Education for change
Plan International is committed to ensuring every child completes a quality, inclusive education that covers early learning, primary and secondary education. All children should learn together, wherever possible, regardless of difference. Inclusive education acknowledges that every child has unique characteristics, interests, abilities and learning needs and that children with special education needs must have access to learning. We have implemented inclusive education programmes across 40 countries in Asia, Africa and Latin America.
By taking into account the diversity among children, inclusive education actually combats discrimination, creates welcoming communities, and achieves education for all as well as improving the quality and effectiveness of education for children without disabilities.
Learning how to be inclusive
my performance proved that my disability is not an inability
This week in Nepal, Plan International is convening a global group of experts and organisations in a conference aiming to help drive improvements in the lives of children with disabilities. The central theme of the conference is inclusive education, which also encompasses access to lifelong learning opportunities such as vocational and technical training. Good practices will be shared by the diverse organisations attending and we will look for important ways to improve inclusion of children with disabilities in our education programming.

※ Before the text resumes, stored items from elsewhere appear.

Lemma parseParts_spec parts min max bits :
  min <= max -> Z.of_nat (length bits) = max - min + 1 ->
  (exists e, parseParts parts min max bits = Some (Err e)) \/
  (exists bits', parseParts parts min max bits = Some (Ok bits') /\ length bits' = length bits /\
     (parts <> [] -> exists v, min <= v <= max /\ bit bits' (v - min)) /\
     forall v, min <= v <= max ->
       (bit bits' (v - min) <-> bit bits (v - min) \/ exists part, part ∈ parts /\ selects min max v (TrimSpace part))).
Proof.
  intros Hmm. revert bits. induction parts as [|part parts IH]; intros bits Hlen; cbn [parseParts].
  - right. exists bits. split_and!; [done|done|done|]. intros v Hv. split; [by left|].
    intros [?|(part & Hin%elem_of_nil & _)]; done.
  - destruct (parsePart_spec (TrimSpace part) min max bits Hmm Hlen) as [[e ->]|(b & -> & Hl & (v0 & Hv0 & Hsel0) & Hb)]; simpl; [left; eauto|].
    destruct (IH b) as [[e ->]|(b' & -> & Hl' & _ & Hb')]; [congruence|left; eauto|]. right. exists b'.
    split_and!; [done|congruence| |].
    + intros _. exists v0. split; [done|]. apply Hb'; [done|]. left. apply Hb; auto.
    + intros v Hv. rewrite Hb', Hb by done. setoid_rewrite elem_of_cons. naive_solver.
Qed.

(** C30: parseField never writes outside its array, and when it accepts an expression, the bit
    of a value is set exactly when one of the comma-separated parts selects it: a star
    selects every value, a step every n-th from the minimum, a range its bounds and what
    lies between, a number itself.  At least one value is selected. *)
Theorem parseField_meaning expr min max :
  min <= max ->
  (exists e, parseField expr min max = Some (Err e)) \/
  (exists bits, parseField expr min max = Some (Ok bits) /\ Z.of_nat (length bits) = max - min + 1 /\
     (exists v, min <= v <= max /\ bit bits (v - min)) /\
     forall v, min <= v <= max ->
       (bit bits (v - min) <-> exists part, part ∈ Split ","%char expr /\ selects min max v (TrimSpace part))).
Proof.
  intros Hmm. unfold parseField. pose proof (Split_nonempty ","%char expr) as Hne.
  destruct (parseParts_spec (Split ","%char expr) min max (replicate (Z.to_nat (max - min + 1)) false) Hmm) as [?|(bits & Hr & Hl & Hsome & Hb)].
  { rewrite length_replicate. lia. }
  { by left. }
  right. exists bits. split_and!; [done|rewrite Hl, length_replicate; lia|auto|].
  intros v Hv. rewrite Hb by done. split; [|by right]. intros [Hbit|?]; [|done].
  unfold bit in Hbit. by apply lookup_replicate in Hbit as [? _].
Qed.

Lemma parseField_meaning_witness :
  let expr := "5,*/20,30-32" in
  (exists e, parseField expr 0 59 = Some (Err e)) \/
  (exists bits, parseField expr 0 59 = Some (Ok bits) /\ Z.of_nat (length bits) = 59 - 0 + 1 /\
     (exists v, 0 <= v <= 59 /\ bit bits (v - 0)) /\
     forall v, 0 <= v <= 59 ->
       (bit bits (v - 0) <-> exists part, part ∈ Split ","%char expr /\ selects 0 59 v (TrimSpace part))).
Proof. intros expr. apply (parseField_meaning expr 0 59). lia. Defined.

(** An accepted schedule has arrays of the declared sizes. *)
Definition sized (c : cronSchedule) : Prop :=
  length (minutes c) = 60%nat /\ length (hours c) = 24%nat /\ length (doms c) = 31%nat /\ length (months c) = 12%nat /\ length (dows c) = 7%nat.

Lemma parseField_total expr min max :
  min <= max ->
  (exists e, parseField expr min max = Some (Err e)) \/
  (exists bits, parseField expr min max = Some (Ok bits) /\ length bits = Z.to_nat (max - min + 1)).
Proof.
  intros Hmm. unfold parseField.
  destruct (parseParts_spec (Split ","%char expr) min max (replicate (Z.to_nat (max - min + 1)) false) Hmm) as [?|(bits & Hr & Hl & _)].
  - rewrite length_replicate. lia.
  - by left.
  - right. exists bits. by rewrite length_replicate in Hl.
Qed.

Lemma parseCron_total expr :
  (exists e, parseCron expr = Some (Err e)) \/ (exists c, parseCron expr = Some (Ok c) /\ sized c).
Proof.
  unfold parseCron. destruct (Fields expr) as [|f0 [|f1 [|f2 [|f3 [|f4 [|f5 fs]]]]]]; try by left; eexists.
  unfold field. do 5 (match goal with |- context [parseField ?f ?a ?b] =>
    destruct (parseField_total f a b ltac:(lia)) as [[? ->]|(? & -> & ?)]; cbn -[wrapf]; [by left; eexists|] end).
  right. eexists. split; [done|]. split_and!; done.
Qed.

(** ** Next *)

(** [bits[i]] for an index in range. *)
Definition read (bits : list bool) (i : Z) : bool := default false (bits !! Z.to_nat i).

(** One iteration of the loop: the next [t], or the result. *)
Definition next_step (c : cronSchedule) (limit t : Z) : Z + option Z :=
  if negb (t <? limit) then inr None
  else if negb (read (months c) (Month t - 1)) then inl (next_month t)
  else if (31 <? DayOfMonth t) || negb (read (doms c) (DayOfMonth t - 1)) || negb (read (dows c) (Weekday t))
  then inl (next_day t)
  else if negb (read (hours c) (HourOf t)) then inl (next_hour t)
  else if negb (read (minutes c) (MinuteOf t)) then inl (t + Minute)
  else inr (Some t).
(** A query, a newline and calm pieces. *)
Lemma toks_query_then query ps :
  calm ps = true -> ends_open query = false ->
  toks Normal "" (query +:+ String newline (render_all ps)) = sqlTokens query ++ words ps.
Proof.
  intros Hc Ho. unfold ends_open in Ho. unfold toks, sqlTokens. rewrite scan_newline, toks_emit.
  pose proof (scan_builder query Normal "" (or_introl eq_refl)) as Hb. destruct (scan Normal "" query) as [ts [m b]]. cbn [fst snd] in *.
  rewrite <- app_assoc. f_equal. fold (toks m b (String newline (render_all ps))).
  assert (toks Normal "" (render_all ps) = words ps) as Hw.
  { rewrite <- (str_app_nil_r (render_all ps)), toks_pieces by (by apply calm_ok). apply app_nil_r. }
  destruct m; try done.
  - unfold toks. rewrite scan_other, toks_emit by apply newline_separator. f_equal. exact Hw.
  - destruct Hb as [?| ->]; [done|]. exact Hw.
Qed.

Lemma open_query_then query ps :
  calm ps = true -> ends_open query = true -> ends_open (query +:+ String newline (render_all ps)) = true.
Proof.
  intros Hc Ho. unfold ends_open in *. rewrite scan_newline. cbn [emit snd]. destruct (scan Normal "" query) as [ts [m b]]. cbn [fst snd] in *.
  rewrite scan_cons. replace (turn m b newline (first_char (render_all ps))) with (([], (m, b), false) : list string * (Mode * string) * bool) by (by destruct m).
  cbn [emit snd]. destruct m; try done.
  - rewrite (scan_stays InBlockComment); [done|by right|by apply calm_no_end].
  - rewrite (scan_stays InSingleQuote); [done|by left|by apply calm_no_end].
  - by rewrite calm_double.
Qed.

(** ** What BuildInsertSQL accepts and writes *)

Lemma tame_plain n : tame_name n = true -> plain_name n = true.
Proof.
  intros [_ Hn]%andb_true_iff. unfold plain_name. induction n as [|c n IH]; [done|].
  simpl in Hn. apply andb_true_iff in Hn as [Hc Hn]. specialize (IH Hn). unfold tame in Hc. rewrite !andb_true_iff, !negb_true_iff in Hc.
  destruct Hc as [[[_ H1] _] H2]. cbn [contains_char]. rewrite H1, H2. exact IH.
Qed.

Lemma parseIdentifier_ok value parts :
  parseIdentifier value = Ok parts ->
  forallb tame_name parts = true /\ Sanitize parts = Join "." (quoted <$> parts) /\ Join "." parts = value.
Proof.
  unfold parseIdentifier. destruct (_ || _); [done|]. destruct (forallb validIdentifierPart _) eqn:Hv; [|done]. intros [= <-].
  assert (forallb tame_name (Split "."%char value) = true) as Ht.
  { rewrite forallb_forall in Hv |- *. intros x Hx. by apply valid_tame, Hv. }
  split_and!; [done| |apply Join_Split]. apply Sanitize_plain. rewrite forallb_forall in Ht |- *. intros x Hx. by apply tame_plain, Ht.
Qed.

Lemma parseIdentifier_one value parts :
  parseIdentifier value = Ok parts -> length parts = 1%nat -> tame_name value = true /\ Sanitize parts = quoted value.
Proof.
  intros (Ht & Hs & Hj)%parseIdentifier_ok Hlen. destruct parts as [|p [|]]; try done. simpl in *. subst p.
  rewrite andb_true_r in Ht. done.
Qed.

Lemma sanitizeUnqualified_ok columns l :
  sanitizeUnqualifiedIdentifiers columns = Ok l -> forallb tame_name columns = true /\ l = quoted <$> columns.
Proof.
  revert l. induction columns as [|c columns IH]; intros l; cbn [sanitizeUnqualifiedIdentifiers]; [by intros [= <-]|].
  destruct (parseIdentifier c) as [parts|e] eqn:Hp; [|done]. destruct (Nat.eqb_spec (length parts) 1) as [Hlen|]; [|done]. simpl.
  destruct (sanitizeUnqualifiedIdentifiers columns) as [rest|e] eqn:Hr; [|done]. intros [= <-].
  destruct (parseIdentifier_one c parts Hp Hlen) as [-> ->]. destruct (IH rest eq_refl) as [-> ->]. done.
Qed.

Lemma sanitizeTarget_ok columns l :
  sanitizeTargetColumns columns = Ok l -> forallb tame_name columns = true /\ l = quoted <$> columns.
Proof.
  revert l. induction columns as [|c columns IH]; intros l; cbn [sanitizeTargetColumns]; [by intros [= <-]|].
  destruct (parseIdentifier c) as [parts|e] eqn:Hp; [|done]. destruct (Nat.eqb_spec (length parts) 1) as [Hlen|]; [|done]. simpl.
  destruct (sanitizeTargetColumns columns) as [rest|e] eqn:Hr; [|done]. intros [= <-].
  destruct (parseIdentifier_one c parts Hp Hlen) as [-> ->]. destruct (IH rest eq_refl) as [-> ->]. done.
Qed.

(** The query passed the checks. *)
Definition read_only (query : string) : Prop :=
  (exists t ts, sqlTokens query = t :: ts /\ (t = "select" \/ t = "with")) /\ forall t, t ∈ sqlTokens query -> t ∉ forbidden.

Lemma normalize_ok sql query : normalizeExtractSQL sql = Ok query -> read_only query.
Proof.
  unfold normalizeExtractSQL. set (q := TrimSpace _). destruct (_ && _); [done|].
  destruct (sqlTokens q) as [|t ts] eqn:Ht; [done|]. destruct (negb (String.eqb t "select") && negb (String.eqb t "with")) eqn:H0; [done|].
  destruct (List.find forbiddenSQLToken (t :: ts)) eqn:Hf; [done|]. intros [= <-]. unfold read_only. rewrite Ht. split.
  - exists t, ts. split; [done|]. apply andb_false_iff in H0 as [H0|H0]; apply negb_false_iff, String.eqb_eq in H0; auto.
  - intros t' Hin%list_elem_of_In. by apply (find_none _ _ Hf t'), bool_decide_eq_false in Hin.
Qed.

(** The columns an upsert writes: those given, or the target columns that are not in the
    conflict target. *)
Definition update_columns (spec : PipelineSpec) : list string :=
  match UpdateColumns spec with [] => nonConflictColumns (TargetColumns spec) (ConflictColumns spec) | l => l end.

Definition is_upsert (spec : PipelineSpec) : bool := String.eqb (TrimSpace (ToLower (WriteMode spec))) "upsert".

(** The words the statement adds after the query. *)
Definition write_words (spec : PipelineSpec) : list string :=
  if is_upsert spec then ["on"; "conflict"; "do"; "update"; "set"] ++ replicate (length (update_columns spec)) "excluded" else [].

(** The parts of an accepted statement. *)
Lemma BuildInsertSQL_ok spec statement :
  BuildInsertSQL spec = Ok statement ->
  exists table query, read_only query /\ normalizeExtractSQL (ExtractSQL spec) = Ok query /\
    forallb tame_name table = true /\ forallb tame_name (TargetColumns spec) = true /\
    let insert := render_all (insert_pieces table (TargetColumns spec)) +:+ String newline query in
    if is_upsert spec then
      ConflictColumns spec <> [] /\ update_columns spec <> [] /\
      forallb tame_name (ConflictColumns spec) = true /\ forallb tame_name (update_columns spec) = true /\
      statement = insert +:+ String newline (render_all (conflict_pieces (ConflictColumns spec) (update_columns spec)))
    else statement = insert.
Proof.
  unfold BuildInsertSQL. set (mode0 := TrimSpace (ToLower (WriteMode spec))).
  assert (String.eqb (if String.eqb mode0 "" then "append" else mode0) "upsert" = is_upsert spec) as Hup.
  { unfold is_upsert. fold mode0. destruct (String.eqb_spec mode0 "") as [->|]; done. }
  rewrite Hup. destruct (negb _ && _); [done|]. destruct (is_upsert spec && (length (ConflictColumns spec) =? 0)%nat) eqn:Hcc; [done|].
  destruct (parseIdentifier (TargetTable spec)) as [table|] eqn:Htab; [|done].
  destruct (sanitizeTargetColumns (TargetColumns spec)) as [cols|] eqn:Hcols; [|done].
  destruct (sanitizeUnqualifiedIdentifiers (ConflictColumns spec)) as [conf|] eqn:Hconf; [|done].
  set (uc := if is_upsert spec && (length (UpdateColumns spec) =? 0)%nat then nonConflictColumns (TargetColumns spec) (ConflictColumns spec)
             else UpdateColumns spec).
  destruct (sanitizeUnqualifiedIdentifiers uc) as [upd|] eqn:Hupd; [|done].
  destruct (is_upsert spec && (length upd =? 0)%nat) eqn:Hne; [done|].
  destruct (normalizeExtractSQL (ExtractSQL spec)) as [query|] eqn:Hq; [|done]. intros Hst. exists table, query.
  apply parseIdentifier_ok in Htab as (Htab & Hsan & _). apply sanitizeTarget_ok in Hcols as [Hcols ->].
  apply sanitizeUnqualified_ok in Hconf as [Hconf ->]. apply sanitizeUnqualified_ok in Hupd as [Hupd ->].
  split_and!; [by eapply normalize_ok|done|done|done|]. cbv zeta. unfold insert_pieces, conflict_pieces. cbn [render_all].
  rewrite render_dotted by done. cbn [render_all]. rewrite render_listed by done. cbn [render_all].
  destruct (is_upsert spec) eqn:Hu; [|injection Hst as <-; rewrite Hsan; by rewrite !str_app_assoc].
  assert (uc = update_columns spec) as Huc by (unfold uc, update_columns; by destruct (UpdateColumns spec)). rewrite Huc in *.
  injection Hst as <-. split_and!; [by destruct (ConflictColumns spec)|by destruct (update_columns spec)|done|done|].
  rewrite render_listed by done. cbn [render_all]. rewrite render_assigned, Hsan by done. cbn [render_all].
  rewrite !str_app_assoc, str_app_nil_r. reflexivity.
Qed.

(** C14: the identifiers of a pipeline cannot smuggle SQL into the statement.  When BuildInsertSQL
    accepts a specification, its query starts with SELECT or WITH and has no word of the
    forbidden list, and the words of the whole statement outside quotes and comments are
    exactly INSERT INTO, those of the query, and for an upsert ON CONFLICT DO UPDATE SET
    with one EXCLUDED per updated column.  A query that leaves a quote or comment open
    leaves it open to the end of the statement, which Postgres refuses. *)
Theorem etl_statement_words spec statement :
  BuildInsertSQL spec = Ok statement ->
  exists query, normalizeExtractSQL (ExtractSQL spec) = Ok query /\ read_only query /\
    (ends_open query = false -> sqlTokens statement = ["insert"; "into"] ++ sqlTokens query ++ write_words spec) /\
    (ends_open query = true -> ends_open statement = true).
Proof.
  intros (table & query & Hro & Hq & Ht & Hc & Hst)%BuildInsertSQL_ok. exists query. split_and!; [done|done|..].
  all: pose proof (insert_calm table (TargetColumns spec) Ht Hc) as Hcalm; cbv zeta in Hst; unfold write_words; intros Ho;
    destruct (is_upsert spec); [destruct Hst as (_ & _ & H1 & H2 & ->); rewrite str_app_assoc, str_app_cons|subst statement].
  - change (sqlTokens ?s) with (toks Normal "" s) at 1. rewrite toks_after_newline, words_insert by done.
    by rewrite toks_query_then, words_conflict by (done || by apply conflict_calm).
  - change (sqlTokens ?s) with (toks Normal "" s) at 1. rewrite toks_after_newline, words_insert by done. by rewrite app_nil_r.
  - unfold ends_open. rewrite mode_after_newline by done. apply open_query_then; [by apply conflict_calm|done].
  - unfold ends_open. rewrite mode_after_newline by done. exact Ho.
Qed.

(** ** The handler *)

Section Handler.

(** json.Unmarshal of the payload, with the error it returns. *)
Context (Unmarshal : string -> res PipelineSpec error).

The event will also discuss the Global Goals and our organisation’s focus on and commitment to gender equality and girls’ rights. We can’t achieve the promise of the Global Goals to ‘leave no-one behind’ if we don’t act for the most excluded and marginalised children, which includes girls with disabilities.
“I felt embarrassed”
Rinja, 17, from East Nusa Tenggara in Indonesia was forced to drop out of school due to paralysis caused by an illness 3 years ago. “I wanted to give up, and did not want to return to school. But I felt embarrassed knowing that if I left school altogether, I would be perceived as the dumb and disabled girl,” says Rinja.
But she did return to school and now works with youth groups encouraging children with disabilities to continue studying. She is well aware of the challenges: “In the province, people’s awareness and understanding in the value of an education is low. Many families come from poor backgrounds, making it harder to afford and justify schooling.”
Rinja has come a long way. In October this year she was part of a group of girls, supported by Plan International, who took over the Ministry of Manpower in Jakarta for the International Day of the Girl.
Education is a fundamental right and should be available to all children but disproportionate numbers of girls and boys with disabilities are denied equal access to education. Plan International and its partners in the Nepal conference on inclusive education will always work so that children like Rinja and Michael get the education they deserve.